◆ YOUR ASSIGNMENT
Scan the records for the string "invariant" and copy every line that holds it.

◆ MATERIAL TO PROCESS
Lemma start_search_post s s' (t : unit) :
  fresh_nodes (nodes s) -> start_search s = inr (t, s') -> queue_inv s'.
Proof.
  intros Hf H. unfold start_search in H.
  apply bind_inr in H as (s0 & s1 & Hg & H). unfold get in Hg. injection Hg as <- <-.
  apply bind_inr in H as ([] & s2 & Hq & H). rewrite set_queue_eq in Hq. injection Hq as <-.
  apply bind_inr in H as ([] & s3 & Hr & H). apply set_rhs_inr in Hr as (n & Hn & ->).
  apply bind_inr in H as (k & s4 & Hk & H). apply calc_key_inr in Hk as (n' & Hn' & -> & ->).
  cbn [nodes upd setq] in Hn'. rewrite lookup_insert_eq in Hn'. injection Hn' as <-.
  rewrite queue_add_eq in H. injection H as _ <-.
  assert (Hi : inv_but (fun w => w = goal s \/ False) (upd (setq s []) (goal s) (with_rhs n (Fin 0)))).
  { apply upd_exempt_inv; [|apply not_elem_of_nil|now left].
    eapply inv_but_mono; [|now apply fresh_queue_inv]. tauto. }
  refine (key_add_inv _ _ _ _ Hi (not_elem_of_nil _) _ _).
  - cbn [nodes upd setq goal]. apply lookup_insert_eq.
  - unfold consistent. simpl. destruct (Hf _ _ Hn) as [-> _]. discriminate.
Qed.

(** [C12] Starting a search on a freshly built environment (the goal's
    [rhs] set to 0, its key computed, the goal alone in a new queue)
    establishes the queue invariant of D* Lite: the queue holds exactly
    the inconsistent nodes, once each, with their current keys, in key
    order. *)
Theorem start_search_inv s s' (t : unit) :
  fresh_nodes (nodes s) -> start_search s = inr (t, s') -> queue_inv s'.
Proof. apply start_search_post. Qed.

Lemma compute_path_post fuel s s' (t : unit) :
  queue_inv s -> compute_path fuel s = inr (t, s') -> queue_inv s' /\ path_ready s'.
Proof.
  revert s. induction fuel as [|f IH]; intros s Hi H; simpl in H;
    apply bind_inr in H as (c & s1 & Hc & H);
    destruct (loop_cond_inv s c s1 Hi Hc) as (Hi1 & _ & _ & Hr).
  - destruct c; [discriminate|]. unfold ret in H. injection H as _ <-. auto.
  - destruct c.
    + apply bind_inr in H as ([] & s2 & Hs & H). eapply IH; [|exact H].
      eapply compute_step_inv; eauto.
    + unfold ret in H. injection H as _ <-. auto.
Qed.

(** [C13] Whenever [DStarLiteSolver.compute_path] returns, the queue
    invariant still holds and the loop's exit condition holds: [current]
    is consistent ([g = rhs]), and the queue is empty or its first key is
    not below [current]'s key. *)
Theorem compute_path_correct fuel s s' (t : unit) :
  queue_inv s -> compute_path fuel s = inr (t, s') -> queue_inv s' /\ path_ready s'.
Proof. apply compute_path_post. Qed.

(** [compute_path] is idempotent: run again on the state it
    returned, with any fuel, it returns at once and changes nothing (no
    node is popped, no [g], [rhs] or key is modified). *)
Theorem compute_path_idempotent fuel fuel' s s' (t : unit) :
  queue_inv s -> compute_path fuel s = inr (t, s') -> compute_path fuel' s' = inr (tt, s').
Proof.
  intros Hi H. destruct (compute_path_post fuel s s' t Hi H) as [Hi' Hr].
  now apply compute_path_ready.
Qed.

End SearchFacts.

(** Witnesses on the three-cell row. *)

Lemma line_state_fresh : fresh_nodes (nodes line_state).
Proof.
  intros w n Hw. simpl in Hw.
  repeat (apply lookup_insert_Some in Hw as [[_ <-]|[_ Hw]]; [split; reflexivity|]).
  rewrite lookup_empty in Hw. discriminate.
Qed.

Lemma line_started_inv : queue_inv line_started.
Proof. apply queue_invb_sound. vm_compute. reflexivity. Qed.

Lemma start_search_inv_witness : queue_inv line_started /\ queue line_started = [2%nat].
Proof.
  split; [|vm_compute; reflexivity].
  apply (start_search_inv line_state line_started tt); [exact line_state_fresh|].
  vm_compute. reflexivity.
Defined.

Lemma compute_path_correct_witness :
  queue_inv line_solved /\ path_ready line_solved.
Proof.
  apply (compute_path_correct 10 line_started line_solved tt); [exact line_started_inv|].
  vm_compute. reflexivity.
Defined.

Lemma compute_path_idempotent_witness :
  compute_path 3 line_solved = inr (tt, line_solved).
Proof.
  apply (compute_path_idempotent 10 3 line_started line_solved tt); [exact line_started_inv|].
  vm_compute. reflexivity.
Defined.


(** ** The edge cost *)

Section CostFacts.

Context {V : Type}.
Implicit Types (n : vnode V).

Lemma cost_factor_pos (x : Q) : 0 < 1 + eps - Qmin 1 x.
Proof. unfold eps. qminmax; qlra. Qed.

Lemma cost_factor_blocked : 1 + eps - Qmin 1 (100 * 1) == eps.
Proof. rewrite Q.min_l by lra. lra. Qed.

Lemma cost_factor_free : 1 + eps - Qmin 1 (100 * 0) == 1 + eps.
Proof. rewrite Q.min_r by lra. lra. Qed.

(** [C15] The cost of an edge into a blocked cell ([value = 1]) is
    [eps / (1 + eps)] times the cost of the same edge into a free cell, so
    strictly smaller: the second factor of [cost] multiplies by
    [1 + 1e-6 - min(1, 100 * value)] instead of dividing by it. *)
Theorem cost_into_blocked_cheaper n1 n2 n2' :
  0 < distance (nbox n1) (nbox n2) ->
  nbox n2' = nbox n2 -> value n2 = 1%Z -> value n2' = 0%Z ->
  cost n1 n2 * (1 + eps) == cost n1 n2' * eps /\ cost n1 n2 < cost n1 n2'.
Proof.
  intros Hd Hb H1 H0. unfold cost. rewrite Hb, H1, H0.
  pose proof (cost_factor_pos (inject_Z (value n1) * 100)) as Hf.
  set (d := distance _ _) in *. set (D := 1 + eps - _) in *.
  assert (HX : 0 < d / D) by (apply Qmult_lt_0_compat; [exact Hd|now apply Qinv_lt_0_compat]).
  change (inject_Z 1) with 1. change (inject_Z 0) with 0.
  rewrite cost_factor_blocked, cost_factor_free. split; [ring|].
  apply Qmult_lt_l; [exact HX|]. unfold eps. qlra.
Qed.

End CostFacts.

Definition blocked_cell : vnode nat := mk_vnode (AABB.mk 1 0 1 1) 1 Inf Inf 0 (Inf, Inf) [].

Lemma cost_into_blocked_cheaper_witness :
  cost (line_cell 0 []) blocked_cell < cost (line_cell 0 []) (line_cell 1 []).
Proof.
  apply (cost_into_blocked_cheaper (line_cell 0 []) blocked_cell (line_cell 1 []));
    [vm_compute; reflexivity|reflexivity|reflexivity|reflexivity].
Defined.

◆ ANSWER BOX
    establishes the queue invariant of D* Lite: the queue holds exactly
    invariant still holds and the loop's exit condition holds: [current]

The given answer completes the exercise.